--- WHAT TO PRODUCE ---
Nothing past the line containing "From stdpp Require" belongs in the output. Copy exactly every line of the data below from the first up to and including it.

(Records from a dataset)
(** * A multilayer Elman RNN written by hand: the forward pass of [MyRNN]

    Shallow embedding of [rnn_by_hand.ipynb]: the step function
    [compute_new_hidden_state], the wrapper class [MyRNN] ([__init__] and
    [forward]), and the part of the tensor library the two rely on.

    Tensors are dense row-major arrays of binary64 numbers, as the notebook
    creates them ([dtype=torch.float64]); scalars are Rocq's primitive
    floats, so NaN, the infinities and signed zeros behave as in IEEE 754.
    Python exceptions are the [Raise] results of an error monad.

    What the model fixes where torch leaves a choice, and what it leaves
    out:
    - a matrix product sums each row-by-column product from the left,
      starting at 0; no statement below depends on the order;
    - the right operand of [@] is a matrix, as every weight of an [nn.RNN]
      is; on another rank the product answers [Unmodelled];
    - [torch.tanh] is a parameter of the development, [torch.relu] keeps a
      negative zero;
    - gradients, devices and dtype conversions play no part. *)

From Stdlib Require Import Floats.PrimFloat ZArith Lia.
From stdpp Require Import gmap strings list pretty.
(** ** Short-circuit per node, full traversal of the children *)

Lemma array_items_loop_all items : forall i items_schema path valid errors,
  Forall (fun entry => exists b,
            outcome (item_call items_schema path entry) [] = Returned b)
         (indexed_from i items) ->
  array_items_loop _validate_value i items items_schema path valid errors =
  (Returned (valid && forallb (fun e => returns_true (item_call items_schema path e))
                              (indexed_from i items)),
   (errors ++ List.concat (map (fun e => errors_after (item_call items_schema path e) [])
                          (indexed_from i items)))%list).
Proof.
  induction items as [| item rest IH]; intros i items_schema path valid errors Hall.
  - cbn. now rewrite andb_true_r, app_nil_r.
  - unfold indexed_from in *. cbn [List.length seq combine] in *.
    inversion Hall as [| e l [b Hb] Hrest]; subst.
    cbn [array_items_loop map List.concat forallb]. unfold bind.
    rewrite (validate_value_appends item items_schema _ errors).
    assert (Hok : returns_true (item_call items_schema path (i, item)) = b).
    { unfold returns_true. rewrite Hb. now destruct b. }
    rewrite Hok. clear Hok.
    unfold item_call at 1. unfold item_call in Hb.
    cbn [fst snd] in *. unfold item_path in *. rewrite Hb.
    destruct b; cbn [negb andb]; rewrite (IH (S i) _ _ _ _ Hrest);
      rewrite <- app_assoc, ?andb_false_r; reflexivity.
Qed.

Lemma properties_loop_all ps obj : forall path valid errors,
  Forall (fun entry => exists b,
            outcome (property_call ps path entry) [] = Returned b) obj ->
  properties_loop _validate_value obj (VDict ps) path valid errors =
  (Returned (valid && forallb (fun e => returns_true (property_call ps path e)) obj),
   (errors ++ List.concat (map (fun e => errors_after (property_call ps path e) [])
                          obj))%list).
Proof.
  induction obj as [| [prop value] rest IH]; intros path valid errors Hall.
  - cbn. now rewrite andb_true_r, app_nil_r.
  - inversion Hall as [| e l [b Hb] Hrest]; subst.
    cbn [properties_loop map List.concat forallb]. unfold bind at 1.
    cbn [py_in dict_contains lift ret].
    assert (Hok : returns_true (property_call ps path (prop, value)) = b).
    { unfold returns_true. rewrite Hb. now destruct b. }
    rewrite Hok. clear Hok.
    unfold dict_has, py_getitem.
    destruct (dict_get ps prop) as [sub |] eqn:Hget.
    + assert (Hcall : property_call ps path (prop, value)
                      = _validate_value value sub (prop_path path prop)).
      { unfold property_call. cbn [fst snd]. now rewrite Hget. }
      rewrite Hcall in *. clear Hcall.
      cbn [lift]. unfold bind, ret.
      rewrite (validate_value_appends value sub _ errors).
      unfold prop_path in *. rewrite Hb.
      destruct b; cbn [negb andb]; rewrite (IH _ _ _ Hrest);
        rewrite <- app_assoc, ?andb_false_r; reflexivity.
    + assert (Hcall : property_call ps path (prop, value) = ret true).
      { unfold property_call. cbn [fst snd]. now rewrite Hget. }
      rewrite Hcall in *. clear Hcall.
      cbn [lift]. unfold bind, ret. rewrite (IH _ _ _ Hrest).
      assert (Hb' : b = true) by (cbn in Hb; congruence). subst b.
      reflexivity.
Qed.
Lemma iter_shr_1 n : forall rc,
  0 <= shr_m rc ->
  Nat.iter (S n) shr_1 rc = shifted rc (Z.of_nat (S n)).
Proof.
  induction n as [|n IH]; intros [m r s] Hm; cbn [shr_m] in Hm.
  - cbn [Nat.iter nat_rect]. rewrite shr_1_spec by assumption.
    unfold shifted. cbn [shr_m shr_r shr_s Z.of_nat Pos.of_succ_nat].
    cbn [Z.sub Z.add Z.opp Z.pos_sub]. rewrite Z.pow_0_r, Z.pow_1_r.
    rewrite Z.div_1_r, Z.mod_1_r. reflexivity.
  - change (Nat.iter (S (S n)) shr_1 (Build_shr_record m r s))
      with (shr_1 (Nat.iter (S n) shr_1 (Build_shr_record m r s))).
    rewrite IH by assumption. unfold shifted. cbn [shr_m shr_r shr_s].
    assert (Hp : 0 < 2 ^ Z.of_nat (S n)) by (apply Z.pow_pos_nonneg; lia).
    rewrite shr_1_spec by (apply Z.div_pos; lia).
    replace (Z.of_nat (S (S n))) with (Z.of_nat (S n) + 1) by lia.
    replace (Z.of_nat (S n) + 1 - 1) with (Z.of_nat (S n)) by lia.
    f_equal.
    + rewrite Z.pow_add_r, Z.pow_1_r by lia.
      rewrite Z.div_div by lia. reflexivity.
    + set (k := Z.of_nat (S n) - 1).
      replace (Z.of_nat (S n)) with (k + 1) by (unfold k; lia).
      rewrite sticky_succ by (unfold k; lia).
      rewrite orb_assoc. reflexivity.
Qed.

Lemma shr_spec rc e n :
  0 <= shr_m rc ->
  shr rc e n = if 0 <? n then (shifted rc n, e + n) else (rc, e).
Proof.
  intros Hm. destruct n as [|p|p]; try reflexivity.
  cbn [shr Z.ltb Z.compare]. rewrite iter_pos_nat.
  destruct (Pos2Nat.is_succ p) as [k Hk]. rewrite Hk.
  rewrite iter_shr_1 by assumption. rewrite <- Hk.
  rewrite positive_nat_Z. reflexivity.
Qed.
(** X11.  A row whose declared type is in none of the four sets the
    script can archive (lines 210-222 and 262-274), for an item the portal
    has.  When the type holds no separator the row returns; the only call
    is [content.get]; the only file written is [<type>_error.json] in the
    folder of the item, which exists afterwards and ends with the record of
    [itemname], [itemid] and the fixed sentence of the class; folders,
    portal and log are as they were, so no [delete] was called whatever the
    delete flag says.  A type [a/c] names a file in a folder that is not
    there: [open] raises, the row ends with that exception and nothing is
    written.  A type that starts with a separator makes [os.path.join] drop
    the folder of the item. *)
Theorem unarchivable_type_leaves_an_error_record
  (cfg : Config) (row : Row) (w w1 : World) (folder id ty : string) (it : Item) :
  enter_folder cfg row w = (Ret (Some (folder, id)), w1) ->
  SourceItem_Type row = CStr ty ->
  has_archival (classify ty) = false ->
  lookup id (portal w1) = Some it ->
  let target := path_join folder (ty ++ "_error.json") in
  let record := dumps_indent 4 (JObj [("itemname", JStr (title it));
                                      ("itemid", JStr id);
                                      ("download_error", JStr (refusal (classify ty)))]) in
  (has_sep ty = false ->
   exists w2,
     process_row cfg row w = (Ret tt, w2)
     /\ trace w2 = (trace w1 ++ [EvGet id; EvWrite target record])%list
     /\ files w2 = append_to target record (files w1)
     /\ path_exists w2 target = true
     /\ read_file (files w2) target
        = Some (match read_file (files w1) target with
                | Some old => old ++ record
                | None => record
                end)
     /\ dirs w2 = dirs w1 /\ portal w2 = portal w1 /\ log w2 = log w1
     /\ String.prefix folder target = true)
  /\ (forall a c, ty = a ++ "/" ++ c -> plain_name a = true -> has_sep c = false ->
      exists e,
        process_row cfg row w = (Raise e, traced [EvGet id] w1)
        /\ (exn_kind e = FileNotFoundError \/ exn_kind e = NotADirectoryError))
  /\ (startswith_sep ty = true -> target = ty ++ "_error.json").
Proof.
  intros E T H L target record.
  pose proof (enter_folder_new_folder _ _ _ E) as NF.
  assert (NF1 : new_folder (traced [EvGet id] w1) folder) by exact NF.
  assert (R : process_row cfg row w = append_file target record (traced [EvGet id] w1)).
  { rewrite (process_row_entered _ _ _ E), dispatch_classify, T. simpl.
    destruct (classify ty); try discriminate; simpl;
      unfold strategy_other_service, strategy_unsupported;
      unfold bind at 1; rewrite content_get_run, L;
      unfold write_error_json, cell_add; rewrite T; reflexivity. }
  split; [|split].
  - intro S. pose proof (error_name_plain _ S) as P.
    rewrite R. unfold target.
    rewrite (@append_file_new_folder folder _ record _ NF1 P).
    eexists. split; [reflexivity|]. simpl.
    split; [now rewrite <- app_assoc|]. split; [reflexivity|].
    split; [exact (@path_exists_wrote folder _ record _ (proj1 NF1) P)|].
    split; [apply read_file_append_to|].
    repeat split. apply path_join_under.
    apply plain_name_inv in P as (_ & Sp & _). now apply startswith_sep_no_sep.
  - intros a c -> Pa Sc. rewrite R. unfold target.
    replace ((a ++ "/" ++ c) ++ "_error.json") with (a ++ "/" ++ (c ++ "_error.json"))
      by (now rewrite !append_assoc').
    apply append_file_through_missing; [exact NF1 | exact Pa | now apply error_name_plain].
  - intro S. unfold target, path_join.
    destruct ty as [|x r]; [discriminate|]. simpl in *. now rewrite S.
Qed.

(** X12.  A flagged row whose type cell is empty or holds a number falls
    to the last branch of the chain (line 262); when the portal has the
    item, building the name of the error file (line 271) adds a text to
    something that is no text and raises [TypeError].  The exception leaves
    the row after the folder was made and the item fetched; no file is
    written.  When the portal does not have the item the row returns. *)
Theorem non_text_type_cell_raises_type_error
  (cfg : Config) (row : Row) (w w1 : World) (folder id : string) :
  enter_folder cfg row w = (Ret (Some (folder, id)), w1) ->
  is_text (SourceItem_Type row) = false ->
  (forall it, lookup id (portal w1) = Some it ->
     exists e, process_row cfg row w = (Raise e, traced [EvGet id] w1)
               /\ exn_kind e = TypeError)
  /\ (lookup id (portal w1) = None ->
      process_row cfg row w = (Ret tt, traced [EvGet id] w1)).
Proof.
  intros E T. rewrite (process_row_entered _ _ _ E). split.
  - intros it L. rewrite dispatch_classify.
    destruct (SourceItem_Type row) eqn:Ty; try discriminate; simpl;
      unfold strategy_unsupported; unfold bind at 1; rewrite content_get_run, L;
      unfold write_error_json, cell_add; rewrite Ty; unfold bind; simpl;
      eexists; split; reflexivity.
  - intro L. now apply dispatch_item_missing.
Qed.

(* ================================================================== *)
(** ** The export-capable class never raises *)


(* ================================================================== *)
(** ** Nothing is deleted that was not archived *)

Lemma archival_failure_export (ty : string) (it : Item) (e : Exn) :
  classify ty = ExportableService -> archival_failure ty it = Some e -> export_fails it e.
Proof.
  intros C F. unfold archival_failure in F. rewrite C in F. unfold export_fails.
  destruct (export it) as [ex|e'].
  - right. exists ex. split; [reflexivity|].
    destruct (exp_download ex); [discriminate | now injection F as ->].
  - left. now injection F as ->.
Qed.

(** Lines 179-208 when the export or the download raises: the handler
    writes the error record and the strategy returns; what the export
    created stays in the portal. *)
Lemma export_failure_adds (row : Row) (id folder ty : string) (it : Item) e w :
  SourceItem_Type row = CStr ty ->
  lookup id (portal w) = Some it ->
  classify ty = ExportableService ->
  archival_failure ty it = Some e ->
  new_folder w folder ->
  exists w2,
    dispatch row id folder w = (Ret tt, w2) /\ step_adding (created_by_export it) w w2.
Proof.
  intros T L C F NF.
  assert (P : plain_name (ty ++ "_error.json") = true).
  { apply known_type_names_plain, classified_is_known. rewrite C. discriminate. }
  pose proof (archival_failure_export _ _ C F) as X.
  destruct (@strategy_export_service_fails row id folder ty it e w T P L X NF)
    as (wm & evs & R & _ & _ & Pm & Tm & _ & Dm & (l & Lm)).
  rewrite dispatch_classify, T. simpl. rewrite C. simpl. rewrite R.
  eexists. split; [reflexivity|]. split; [exact Pm|]. split.
  - exists l. exact Lm.
  - eexists (evs ++ [EvWrite _ _])%list. split.
    + simpl. rewrite Tm. now rewrite app_assoc.
    + rewrite filter_app, Dm. reflexivity.
Qed.

(** When the archival step does not go through, the strategy deletes
    nothing, however it ends. *)
Lemma dispatch_without_success (row : Row) (id folder ty : string) (it : Item) w :
  SourceItem_Type row = CStr ty ->
  lookup id (portal w) = Some it ->
  archival_succeeds ty it = false ->
  new_folder w folder ->
  no_removal_step w (snd (dispatch row id folder w)).
Proof.
  intros T L A NF.
  destruct (has_archival (classify ty)) eqn:H.
  - pose proof (archival_succeeds_iff_no_failure ty it H) as I.
    destruct (archival_failure ty it) as [e|] eqn:F.
    2: { rewrite (proj2 I eq_refl) in A. discriminate. }
    destruct (unguarded ty) eqn:U.
    + destruct (@dispatch_archival_failure row id folder ty it e w T L U F NF)
        as (w2 & R & N).
      rewrite R. exists []. now apply step_adding_nil.
    + assert (C : classify ty = ExportableService).
      { unfold unguarded in U. destruct (classify ty); try discriminate. reflexivity. }
      destruct (@export_failure_adds row id folder ty it e w T L C F NF) as (w2 & R & N).
      rewrite R. now exists (created_by_export it).
  - apply no_removal_of_no_delete. rewrite dispatch_classify, T. simpl.
    destruct (classify ty); try discriminate; simpl.
    + apply no_delete_keeps_strategy_other_service.
    + apply no_delete_keeps_strategy_unsupported.
Qed.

--- RESPONSE TO THIS TASK ---
(** * A multilayer Elman RNN written by hand: the forward pass of [MyRNN]

    Shallow embedding of [rnn_by_hand.ipynb]: the step function
    [compute_new_hidden_state], the wrapper class [MyRNN] ([__init__] and
    [forward]), and the part of the tensor library the two rely on.

    Tensors are dense row-major arrays of binary64 numbers, as the notebook
    creates them ([dtype=torch.float64]); scalars are Rocq's primitive
    floats, so NaN, the infinities and signed zeros behave as in IEEE 754.
    Python exceptions are the [Raise] results of an error monad.

    What the model fixes where torch leaves a choice, and what it leaves
    out:
    - a matrix product sums each row-by-column product from the left,
      starting at 0; no statement below depends on the order;
    - the right operand of [@] is a matrix, as every weight of an [nn.RNN]
      is; on another rank the product answers [Unmodelled];
    - [torch.tanh] is a parameter of the development, [torch.relu] keeps a
      negative zero;
    - gradients, devices and dtype conversions play no part. *)

From Stdlib Require Import Floats.PrimFloat ZArith Lia.
From stdpp Require Import gmap strings list pretty.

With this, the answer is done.